Copy exactly the stretch of data below from the line with "apply indexed_nth_error in Hi." through the line with "(confidence : R)", including both of those lines.

════════════════

Lemma matchAnomalies_partition (run1 run2 : list NormalizedAnomaly) :
  Permutation (map run1Idx (pairs (matchAnomalies run1 run2))
               ++ missingAnomalies (matchAnomalies run1 run2))
              (nonReferenceRows run1)
  /\ Permutation (map run2Idx (pairs (matchAnomalies run1 run2))
                  ++ newAnomalies (matchAnomalies run1 run2))
                 (nonReferenceRows run2).
Proof.
  unfold matchAnomalies, nonReferenceRows.
  set (r1 := nonReference run1). set (r2 := nonReference run2).
  set (candidates := candidatesOf r1 r2).
  set (asg := hungarianAlgorithm _).
  assert (Hinv : acceptInvariant r1 r2 (Js.indexed asg)
                   (fold_left (acceptAssignment r1 r2 candidates)
                              (Js.indexed asg) ([], [], []))).
  { apply (fold_left_prefix (acceptAssignment r1 r2 candidates)
                            (acceptInvariant r1 r2)).
    - unfold acceptInvariant. simpl. split; [reflexivity|].
      split; [reflexivity|]. split; [intros ? []|]. split; [intros ? []|].
      split; constructor.
    - intros pre x post st Hl Hst.
      apply (acceptAssignment_invariant r1 r2 candidates (Js.indexed asg)
                                        pre post x st); try assumption.
      + unfold Js.indexed. rewrite indexedFrom_fst. apply seq_NoDup.
      + intros i i' z Hi Hi' Hz.
        apply indexed_nth_error in Hi. apply indexed_nth_error in Hi'.
        apply (assigned_injective asg i i' z); try assumption.
        apply hungarianAlgorithm_NoDup. }
  destruct (fold_left _ (Js.indexed asg) ([], [], [])) as [[ps m1] m2].
  cbn [pairs newAnomalies missingAnomalies].
  unfold acceptInvariant in Hinv. destruct Hinv as [H1 [H2 [H3 [H4 [H5 H6]]]]].
  split.
  - rewrite H1. apply pairs_and_unmatched; [exact H5|].
    intros i Hi. apply (H3 i Hi).
  - rewrite H2. apply pairs_and_unmatched; [exact H6|].
    intros j Hj. apply (H4 j Hj).
Qed.

(* ================================================================= *)
(** ** The loops of the chain construction *)

Lemma mapM_available (runs : list (list NormalizedAnomaly)) (refs : list (nat * nat)) :
  (forall ref, In ref refs -> available runs ref) ->
  exists anomalies, mapM (element runs) refs = Some anomalies
                    /\ List.length anomalies = List.length refs.
Proof.
  induction refs as [|ref refs IH]; intro H; simpl.
  - exists []. split; reflexivity.
  - destruct IH as [anomalies [E Hlen]].
    { intros r Hr. apply H. right. exact Hr. }
    pose proof (H ref (or_introl eq_refl)) as Ha. unfold available in Ha.
    destruct (element runs ref) as [a|]; [|contradiction].
    rewrite E. exists (a :: anomalies). split; [reflexivity|].
    simpl. congruence.
Qed.

Lemma classifyPriority_nonempty (anomalies : list NormalizedAnomaly)
      (growth : GrowthRates) (status : MatchStatus) :
  anomalies <> [] -> classifyPriority anomalies growth status <> None.
Proof.
  intro Hne. unfold classifyPriority.
  destruct (nth_error anomalies (List.length anomalies - 1)) as [latest|] eqn:E.
  - repeat match goal with
           | |- context [if ?b then _ else _] => destruct b
           end; discriminate.
  - exfalso. apply nth_error_None in E.
    destruct anomalies; [contradiction|]. simpl in E. lia.
Qed.

Lemma pushMatch_succeeds (runs : list (list NormalizedAnomaly)) (years : list Q)
      (allMatches : list AnomalyMatch) (matchId : nat) (refs : list (nat * nat))
      (confidence : R) (status : MatchStatus) (sim : SimilarityBreakdown) :
  refs <> [] -> (forall ref, In ref refs -> available runs ref) ->
  exists m,
    pushMatch runs years allMatches matchId refs confidence status sim
    = Some (allMatches ++ [m], S matchId)
    /\ Match.anomaly_refs m = refs.
Proof.
  intros Hne Hav. unfold pushMatch.
  destruct (mapM_available runs refs Hav) as [anomalies [-> Hlen]].
  assert (Hne' : anomalies <> []).
  { intro E. subst anomalies. destruct refs; [contradiction|discriminate]. }
  destruct (buildMatchObject _ anomalies refs _ confidence status sim years)
    as [m|] eqn:E.
  - exists m. split; [reflexivity|].
    apply buildMatchObject_fields in E. apply E.
  - exfalso. unfold buildMatchObject in E.
    pose proof (classifyPriority_nonempty anomalies
                  (calculateGrowthRates anomalies (map fst refs) years) status Hne')
      as Hc.
    destruct (classifyPriority _ _ _); [discriminate|contradiction].
Qed.

Lemma membersOf_snoc (chains : list AnomalyMatch) (m : AnomalyMatch) :
  membersOf (chains ++ [m]) = membersOf chains ++ Match.anomaly_refs m.
Proof.
  unfold membersOf. rewrite flat_map_app. simpl. rewrite app_nil_r. reflexivity.
Qed.

Lemma mapGet_In (m : Run3Map) (k : nat) (v : nat * SimilarityBreakdown) :
  mapGet m k = Some v -> In (k, v) m.
Proof.
  unfold mapGet. destruct (find _ m) as [[k' v']|] eqn:E; [|discriminate].
  simpl. intro H. injection H as <-. apply find_some in E.
  destruct E as [Hin Hk]. simpl in Hk. apply Nat.eqb_eq in Hk. subst k'. exact Hin.
Qed.

Lemma mapDelete_fresh (m : Run3Map) (k : nat) :
  ~ In k (map fst m) -> mapDelete m k = m.
Proof.
  induction m as [|[k' v'] m IH]; intro H; simpl; [reflexivity|].
  destruct (Nat.eqb k' k) eqn:E.
  - apply Nat.eqb_eq in E. exfalso. apply H. left. exact E.
  - simpl. f_equal. apply IH. intro Hin. apply H. right. exact Hin.
Qed.

Lemma mapDelete_Permutation (m : Run3Map) (k : nat) (v : nat * SimilarityBreakdown) :
  NoDup (map fst m) -> mapGet m k = Some v ->
  Permutation m ((k, v) :: mapDelete m k).
Proof.
  induction m as [|[k' v'] m IH]; intros Hnd Hget; [discriminate|].
  simpl in Hnd. inversion Hnd as [|? ? Hk' Hnd']; subst.
  unfold mapGet in Hget. simpl in *. destruct (Nat.eqb k' k) eqn:E.
  - simpl in Hget. injection Hget as <-. apply Nat.eqb_eq in E. subst k'.
    simpl. rewrite mapDelete_fresh by exact Hk'. apply Permutation_refl.
  - simpl. eapply perm_trans; [apply perm_skip, IH; assumption|]. apply perm_swap.
Qed.

Lemma mapDelete_incl (m : Run3Map) (k : nat) : incl (mapDelete m k) m.
Proof. intros e He. unfold mapDelete in He. apply filter_In in He. apply He. Qed.

Lemma NoDup_map_fst_filter {A B : Type} (p : A * B -> bool) (l : list (A * B)) :
  NoDup (map fst l) -> NoDup (map fst (filter p l)).
Proof.
  induction l as [|x l IH]; intro H; simpl; [constructor|].
  simpl in H. inversion H as [|? ? Hx Hl]; subst.
  destruct (p x); simpl; [|apply IH; exact Hl].
  constructor; [|apply IH; exact Hl].
  intro Hin. apply Hx. apply in_map_iff in Hin. destruct Hin as [y [Hy Hin]].
  apply filter_In in Hin. apply in_map_iff. exists y. split; [exact Hy|apply Hin].
Qed.

Lemma mapDelete_ready (runs : list (list NormalizedAnomaly)) (m : Run3Map) (k : nat) :
  mapReady runs m -> mapReady runs (mapDelete m k).
Proof.
  intros [Hnd Hav]. split.
  - apply NoDup_map_fst_filter. exact Hnd.
  - intros e He. apply Hav. apply (mapDelete_incl m k). exact He.
Qed.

════════════════

* _Finished exercise_
        apply indexed_nth_error in Hi. apply indexed_nth_error in Hi'.
        apply (assigned_injective asg i i' z); try assumption.
        apply hungarianAlgorithm_NoDup. }
  destruct (fold_left _ (Js.indexed asg) ([], [], [])) as [[ps m1] m2].
  cbn [pairs newAnomalies missingAnomalies].
  unfold acceptInvariant in Hinv. destruct Hinv as [H1 [H2 [H3 [H4 [H5 H6]]]]].
  split.
  - rewrite H1. apply pairs_and_unmatched; [exact H5|].
    intros i Hi. apply (H3 i Hi).
  - rewrite H2. apply pairs_and_unmatched; [exact H6|].
    intros j Hj. apply (H4 j Hj).
Qed.

(* ================================================================= *)
(** ** The loops of the chain construction *)

Lemma mapM_available (runs : list (list NormalizedAnomaly)) (refs : list (nat * nat)) :
  (forall ref, In ref refs -> available runs ref) ->
  exists anomalies, mapM (element runs) refs = Some anomalies
                    /\ List.length anomalies = List.length refs.
Proof.
  induction refs as [|ref refs IH]; intro H; simpl.
  - exists []. split; reflexivity.
  - destruct IH as [anomalies [E Hlen]].
    { intros r Hr. apply H. right. exact Hr. }
    pose proof (H ref (or_introl eq_refl)) as Ha. unfold available in Ha.
    destruct (element runs ref) as [a|]; [|contradiction].
    rewrite E. exists (a :: anomalies). split; [reflexivity|].
    simpl. congruence.
Qed.

Lemma classifyPriority_nonempty (anomalies : list NormalizedAnomaly)
      (growth : GrowthRates) (status : MatchStatus) :
  anomalies <> [] -> classifyPriority anomalies growth status <> None.
Proof.
  intro Hne. unfold classifyPriority.
  destruct (nth_error anomalies (List.length anomalies - 1)) as [latest|] eqn:E.
  - repeat match goal with
           | |- context [if ?b then _ else _] => destruct b
           end; discriminate.
  - exfalso. apply nth_error_None in E.
    destruct anomalies; [contradiction|]. simpl in E. lia.
Qed.

Lemma pushMatch_succeeds (runs : list (list NormalizedAnomaly)) (years : list Q)
      (allMatches : list AnomalyMatch) (matchId : nat) (refs : list (nat * nat))
      (confidence : R) (status : MatchStatus) (sim : SimilarityBreakdown) :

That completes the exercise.